### Dataset content
Lemma wirehair_sender_packets_once_witness :
  exists y0 y, sys_run (host := true) (wh := repetition) (fun _ => 0) (fun _ => 0) true y0 demo_ops = Some y /\
    forall i seg, y_segs y !! i = Some seg ->
      exists n, 0 <= n <= limit_of demo_config (Z.of_nat (length seg)) /\ sent_ids i (w_packets (y_wire y)) = seqZ 0 n.
Proof.
  destruct demo_start as (y0 & H0 & y & H1 & _). exists y0, y. split; [exact H1|].
  apply (wirehair_sender_packets_once (host := true) demo_config demo_config 7 4 8 true (fun _ => 0) (fun _ => 0) y0 demo_ops y).
  split_and!; try done; try apply demo_config_ok; unfold in_range; cbn; lia.
Defined.

Lemma demo_admit_result :
  match wirehair_segment_sender_create (wh := repetition) true true (Some demo_config) 7 4 8 with
  | Some s =>
      let '(rc, s') := wirehair_segment_sender_admit true true true true 0 (Some (demo_segment 5)) s in
      (rc, sr_failed s')
  | None => (-1, true)
  end = (0, false).
Proof. vm_compute. reflexivity. Qed.

Lemma demo_admitted :
  exists s, sender_ok (wh := repetition) demo_config 7 4 8 [demo_segment 5] (fun _ => False) (fun _ => 0) 0 s /\
    sr_failed s = false.
Proof.
  pose proof demo_admit_result as E. destruct (wirehair_segment_sender_create _ _ _ _ _ _) as [s|] eqn:Hs; [|done].
  destruct (sender_create_ok (wh := repetition) demo_config 7 4 8 true s Hs) as [H1 _].
  destruct (wirehair_segment_sender_admit _ _ _ _ _ _ _) as [rc s'] eqn:Ha. injection E as -> E.
  destruct (admit_ok demo_config demo_config_ok 7 4 8 _ _ _ _ _ _ _ _ _ _ _ _ _ H1 ltac:(cbn; lia) Ha)
    as [[]|(_ & _ & _ & _ & _ & H3)]; [done|]. by exists s'.
Qed.

Lemma wirehair_backpressure_fails_sender_witness :
  exists s s' : WirehairSegmentSender (wh := repetition),
    wirehair_segment_sender_failed (Some s) = false /\
    wirehair_segment_sender_tick (fun _ _ _ c => (1, c)) 10 s tt = (-1, s', tt) /\
    wirehair_segment_sender_failed (Some s') = true.
Proof.
  destruct demo_admitted as (s & Hs & Hf).
  destruct (wirehair_backpressure_fails_sender demo_config 7 4 8 [demo_segment 5] (fun _ => 0) s (demo_segment 5) unit
    (fun _ _ _ c => (1, c)) 10 tt demo_config_ok Hs eq_refl eq_refl Hf) as (s' & [] & H1 & H2 & _); [cbn; lia|].
  exists s, s'. exact (conj Hf (conj H1 H2)).
Defined.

### Exercise brief
In the entries above, the lines between the one holding "wirehair_segment_sender_failed (Some s')" and the one holding "destruct (wirehair_backpressure_fails_sender demo_config", inclusive, are to be printed exactly as written, and those alone.

### Solution for this exercise
    wirehair_segment_sender_failed (Some s') = true.
Proof.
  destruct demo_admitted as (s & Hs & Hf).
  destruct (wirehair_backpressure_fails_sender demo_config 7 4 8 [demo_segment 5] (fun _ => 0) s (demo_segment 5) unit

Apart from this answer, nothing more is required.